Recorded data
- Opening Delimiter -

(* ===== verification/Endian.v ===== *)
(** * Byte order: src/src/endian.h

    [byteswap] for 16-, 32- and 64-bit values, the byte images of integers in
    memory, and the compile-time choice of [COOL_BYTE_ORDER]. *)

From stdpp Require Import prelude.
From Stdlib Require Import ZArith Lia.
From S2P Require Import Prelude.
Local Open Scope Z_scope.

Module Endian.

Definition COOL_LITTLE_ENDIAN : Z := 1.
Definition COOL_BIG_ENDIAN : Z := 2.

(** [#if COOL_ORDER == BIG_ENDIAN]: an identifier the preprocessor does not know
    is 0. *)
Definition COOL_BYTE_ORDER (COOL_ORDER BIG_ENDIAN : Z) : Z :=
  if COOL_ORDER =? BIG_ENDIAN then COOL_BIG_ENDIAN else COOL_LITTLE_ENDIAN.

(** The [n] bytes of a value, least significant first, and back. *)
Fixpoint to_le (n : nat) (z : Z) : list Z :=
  match n with
  | O => []
  | S n => z mod 256 :: to_le n (z / 256)
  end.

Fixpoint of_le (l : list Z) : Z :=
  match l with
  | [] => 0
  | b :: l => b + 256 * of_le l
  end.

(** [bswap_16], [bswap_32], [bswap_64] of byteswap.h on an [n]-byte value. *)
Definition bswap (n : nat) (u : Z) : Z := of_le (reverse (to_le n u)).

(** [(T)bswap_N((uintN_t)value)] for an unsigned and for a signed [T] of [n] bytes. *)
Definition byteswap_u (n : nat) (value : Z) : Z :=
  bswap n (wrap (8 * Z.of_nat n) value).
Definition byteswap_s (n : nat) (value : Z) : Z :=
  swrap (8 * Z.of_nat n) (bswap n (wrap (8 * Z.of_nat n) value)).

Section order.
Variable byte_order : Z.   (* COOL_BYTE_ORDER of the build *)

Definition byteswapOnLittleEndian (n : nat) (t : Z) : Z :=
  if byte_order =? COOL_BIG_ENDIAN then t else byteswap_u n t.
Definition byteswapOnBigEndian (n : nat) (t : Z) : Z :=
  if byte_order =? COOL_BIG_ENDIAN then byteswap_u n t else t.
End order.

(** The memory image of an [n]-byte object on the host. *)
Definition host_bytes (host_little : bool) (n : nat) (v : Z) : list Z :=
  if host_little then to_le n v else reverse (to_le n v).
Definition host_value (host_little : bool) (l : list Z) : Z :=
  if host_little then of_le l else of_le (reverse l).

(** ** Lemmas *)

Lemma length_to_le n z : length (to_le n z) = n.
Proof. revert z; induction n as [|n IH]; intros z; simpl; [done|]. by rewrite IH. Qed.

Lemma to_le_bytes n z : Forall is_byte (to_le n z).
Proof.
  revert z; induction n as [|n IH]; intros z; simpl; constructor; [|done].
  unfold is_byte. apply Z.mod_pos_bound. lia.
Qed.

Lemma pow_bytes_S n : 2 ^ (8 * Z.of_nat (S n)) = 256 * 2 ^ (8 * Z.of_nat n).
Proof.
  replace (8 * Z.of_nat (S n)) with (8 + 8 * Z.of_nat n) by lia.
  rewrite Z.pow_add_r by lia. done.
Qed.

Lemma of_to_le n z : of_le (to_le n z) = wrap (8 * Z.of_nat n) z.
Proof.
  unfold wrap. revert z; induction n as [|n IH]; intros z; cbn [to_le of_le].
  - rewrite Z.mod_1_r. done.
  - rewrite IH, pow_bytes_S, Z.rem_mul_r by lia. lia.
Qed.

Lemma to_of_le l : Forall is_byte l -> to_le (length l) (of_le l) = l.
Proof.
  induction 1 as [|b l Hb Hl IH]; simpl; [done|]. unfold is_byte in Hb.
  rewrite Z.mul_comm, Z.mod_add, Z.div_add by lia.
  rewrite Z.mod_small, Z.div_small, Z.add_0_l by lia. by rewrite IH.
Qed.

Lemma of_le_bound l : Forall is_byte l -> in_u (8 * Z.of_nat (length l)) (of_le l).
Proof.
  unfold in_u. induction 1 as [|b l Hb Hl IH]; cbn [of_le length]; [done|].
  rewrite pow_bytes_S. unfold is_byte in Hb. lia.
Qed.

Lemma to_le_wrap n z : to_le n (wrap (8 * Z.of_nat n) z) = to_le n z.
Proof.
  rewrite <- of_to_le. rewrite <- (length_to_le n z) at 1. apply to_of_le, to_le_bytes.
Qed.

Lemma to_le_bswap n u : to_le n (bswap n u) = reverse (to_le n u).
Proof.
  unfold bswap. rewrite <- (to_of_le (reverse (to_le n u))) at 2.
  - by rewrite length_reverse, length_to_le.
  - apply Forall_reverse, to_le_bytes.
Qed.

Lemma bswap_bound n u : in_u (8 * Z.of_nat n) (bswap n u).
Proof.
  unfold bswap. rewrite <- (length_to_le n u) at 1. rewrite <- length_reverse.
  apply of_le_bound, Forall_reverse, to_le_bytes.
Qed.

(** Swapping twice is the identity on unsigned values of the width. *)
Lemma bswap_involutive n u : in_u (8 * Z.of_nat n) u -> bswap n (bswap n u) = u.
Proof.
  intros Hu. unfold bswap at 1. rewrite to_le_bswap, reverse_involutive, of_to_le.
  by apply wrap_id.
Qed.

Lemma byteswap_u_involutive n u :
  in_u (8 * Z.of_nat n) u -> byteswap_u n (byteswap_u n u) = u.
Proof.
  intros Hu. unfold byteswap_u.
  rewrite (wrap_id _ (bswap n _)) by apply bswap_bound.
  rewrite wrap_id by done. by apply bswap_involutive.
Qed.

Lemma byteswap_s_involutive n v :
  (0 < n)%nat -> in_s (8 * Z.of_nat n) v -> byteswap_s n (byteswap_s n v) = v.
Proof.
  intros Hn Hv. unfold byteswap_s.
  rewrite wrap_swrap, (wrap_id _ (bswap n _)) by (lia || apply bswap_bound).
  rewrite bswap_involutive by (apply wrap_in_u; lia).
  rewrite swrap_wrap, swrap_id by (try lia; done). done.
Qed.

Lemma length_host_bytes h n v : length (host_bytes h n v) = n.
Proof. destruct h; simpl; rewrite ?length_reverse; apply length_to_le. Qed.

Lemma host_bytes_bytes h n v : Forall is_byte (host_bytes h n v).
Proof. destruct h; simpl; [|apply Forall_reverse]; apply to_le_bytes. Qed.

Lemma host_value_bytes h n v :
  host_value h (host_bytes h n v) = wrap (8 * Z.of_nat n) v.
Proof. destruct h; simpl; rewrite ?reverse_involutive; apply of_to_le. Qed.

Lemma host_bytes_wrap h n v :
  host_bytes h n (wrap (8 * Z.of_nat n) v) = host_bytes h n v.
Proof. destruct h; simpl; by rewrite to_le_wrap. Qed.

(** The image of a swapped value is the reversed image. *)
Lemma host_bytes_byteswap_u h n v :
  host_bytes h n (byteswap_u n v) = reverse (host_bytes h n v).
Proof.
  unfold byteswap_u. destruct h; simpl; rewrite to_le_bswap, to_le_wrap; done.
Qed.

Lemma host_bytes_byteswap_s h n v :
  (0 < n)%nat -> host_bytes h n (byteswap_s n v) = reverse (host_bytes h n v).
Proof.
  intros Hn. unfold byteswap_s.
  rewrite <- (host_bytes_wrap _ n (swrap _ _)), wrap_swrap, host_bytes_wrap by lia.
  apply host_bytes_byteswap_u.
Qed.

(** ** Bits of a swapped value *)

Lemma byte_add_testbit b r i : is_byte b -> 0 <= i ->
  Z.testbit (b + 256 * r) i = if i <? 8 then Z.testbit b i else Z.testbit r (i - 8).
Proof.
  intros Hb Hi. unfold is_byte in Hb.
  replace (b + 256 * r) with (b + r * 2 ^ 8) by lia.
  destruct (Z.ltb_spec i 8) as [H|H].
  - rewrite <- (Z.mod_pow2_bits_low _ 8) by lia. rewrite Z.mod_add by lia.
    by rewrite Z.mod_pow2_bits_low by lia.
  - replace i with (i - 8 + 8) at 1 by lia. rewrite <- Z.div_pow2_bits by lia.
    rewrite Z.div_add, (Z.div_small b) by lia. done.
Qed.

Lemma of_le_testbit l i : Forall is_byte l -> 0 <= i ->
  Z.testbit (of_le l) i = Z.testbit (default 0 (l !! Z.to_nat (i / 8))) (i mod 8).
Proof.
  intros Hl. revert i. induction Hl as [|b l Hb Hl IH]; intros i Hi; cbn [of_le].
  - by rewrite !Z.testbit_0_l.
  - rewrite byte_add_testbit by done. destruct (Z.ltb_spec i 8) as [H|H].
    + rewrite Z.div_small, Z.mod_small by lia. done.
    + rewrite IH by lia. replace i with (i - 8 + 1 * 8) at 3 4 by lia.
      rewrite Z.div_add, Z.mod_add by lia.
      pose proof (Z.div_pos (i - 8) 8 ltac:(lia) ltac:(lia)).
      by replace (Z.to_nat ((i - 8) / 8 + 1)) with (S (Z.to_nat ((i - 8) / 8))) by lia.
Qed.

Lemma to_le_lookup n z k : (k < n)%nat -> to_le n z !! k = Some ((z / 2 ^ (8 * Z.of_nat k)) mod 256).
Proof.
  revert z k. induction n as [|n IH]; intros z k Hk; [lia|]. destruct k as [|k].
  - cbn. by rewrite Z.div_1_r.
  - change (to_le (S n) z !! S k) with (to_le n (z / 256) !! k).
    rewrite IH by lia. rewrite Z.div_div by lia. by rewrite pow_bytes_S.
Qed.

(** Bit [i] of a swapped value is the bit of the same place in the mirrored byte. *)
Lemma bswap_testbit n u i : 0 <= i < 8 * Z.of_nat n ->
  Z.testbit (bswap n u) i = Z.testbit u (8 * (Z.of_nat n - 1 - i / 8) + i mod 8).
Proof.
  intros Hi. unfold bswap. rewrite of_le_testbit by (try lia; apply Forall_reverse, to_le_bytes).
  pose proof (Z.mod_pos_bound i 8 ltac:(lia)). pose proof (Z.div_mod i 8 ltac:(lia)).
  assert (0 <= i / 8 < Z.of_nat n) by (split; [apply Z.div_pos; lia|apply Z.div_lt_upper_bound; lia]).
  rewrite reverse_lookup by (rewrite length_to_le; lia).
  rewrite to_le_lookup by (rewrite length_to_le; lia). simpl (default _ _).
  rewrite length_to_le. change 256 with (2 ^ 8). rewrite Z.mod_pow2_bits_low by lia.
  rewrite Z.div_pow2_bits by lia. f_equal. lia.
Qed.

Section bitwise.
Context (f : Z -> Z -> Z) (g : bool -> bool -> bool).
Context (f_spec : forall a b i, Z.testbit (f a b) i = g (Z.testbit a i) (Z.testbit b i)).
Context (f_bound : forall w a b, 0 <= w -> in_u w a -> in_u w b -> in_u w (f a b)).

Lemma bswap_bitwise n a b : bswap n (f a b) = f (bswap n a) (bswap n b).
Proof.
  assert (forall x, in_u (8 * Z.of_nat n) x -> forall i, 8 * Z.of_nat n <= i -> Z.testbit x i = false) as Hhigh.
  { intros x Hx i Hi. unfold in_u in Hx. rewrite <- (Z.mod_small x (2 ^ (8 * Z.of_nat n))) by lia.
    apply Z.mod_pow2_bits_high. lia. }
  apply Z.bits_inj'. intros i Hi. destruct (Z.lt_ge_cases i (8 * Z.of_nat n)) as [H|H].
  - rewrite f_spec, !bswap_testbit by lia. apply f_spec.
  - rewrite !Hhigh; [done|..|done]; try apply f_bound; try lia; apply bswap_bound.
Qed.
End bitwise.

Lemma lor_bound w a b : 0 <= w -> in_u w a -> in_u w b -> in_u w (Z.lor a b).
Proof.
  intros Hw [Ha Ha'] [Hb Hb']. split; [by apply Z.lor_nonneg|].
  destruct (Z.eq_dec (Z.lor a b) 0) as [->|]; [lia|].
  apply Z.log2_lt_cancel. rewrite Z.log2_lor, Z.log2_pow2 by lia.
  destruct (Z.eq_dec a 0) as [->|], (Z.eq_dec b 0) as [->|]; try done.
  - rewrite Z.max_r by (simpl; apply Z.log2_nonneg). apply Z.log2_lt_pow2; lia.
  - rewrite Z.max_l by (simpl; apply Z.log2_nonneg). apply Z.log2_lt_pow2; lia.
  - apply Z.max_lub_lt; apply Z.log2_lt_pow2; lia.
Qed.

Lemma land_bound w a b : 0 <= w -> in_u w a -> in_u w b -> in_u w (Z.land a b).
Proof.
  intros Hw _ Hb. unfold in_u in *.
  assert (Z.land a b = Z.land a b mod 2 ^ w) as ->.
  { rewrite <- Z.land_ones, <- Z.land_assoc, Z.land_ones by lia. by rewrite (Z.mod_small b). }
  apply Z.mod_pos_bound. lia.
Qed.

Lemma bswap_lor n a b : bswap n (Z.lor a b) = Z.lor (bswap n a) (bswap n b).
Proof. apply (bswap_bitwise Z.lor orb); [apply Z.lor_spec|apply lor_bound]. Qed.

Lemma bswap_land n a b : bswap n (Z.land a b) = Z.land (bswap n a) (bswap n b).
Proof. apply (bswap_bitwise Z.land andb); [apply Z.land_spec|apply land_bound]. Qed.

End Endian.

- Closing Delimiter -

Copy every line of the data that holds the string "unsigned".

• **Answer to this task**
(** [(T)bswap_N((uintN_t)value)] for an unsigned and for a signed [T] of [n] bytes. *)
(** Swapping twice is the identity on unsigned values of the width. *)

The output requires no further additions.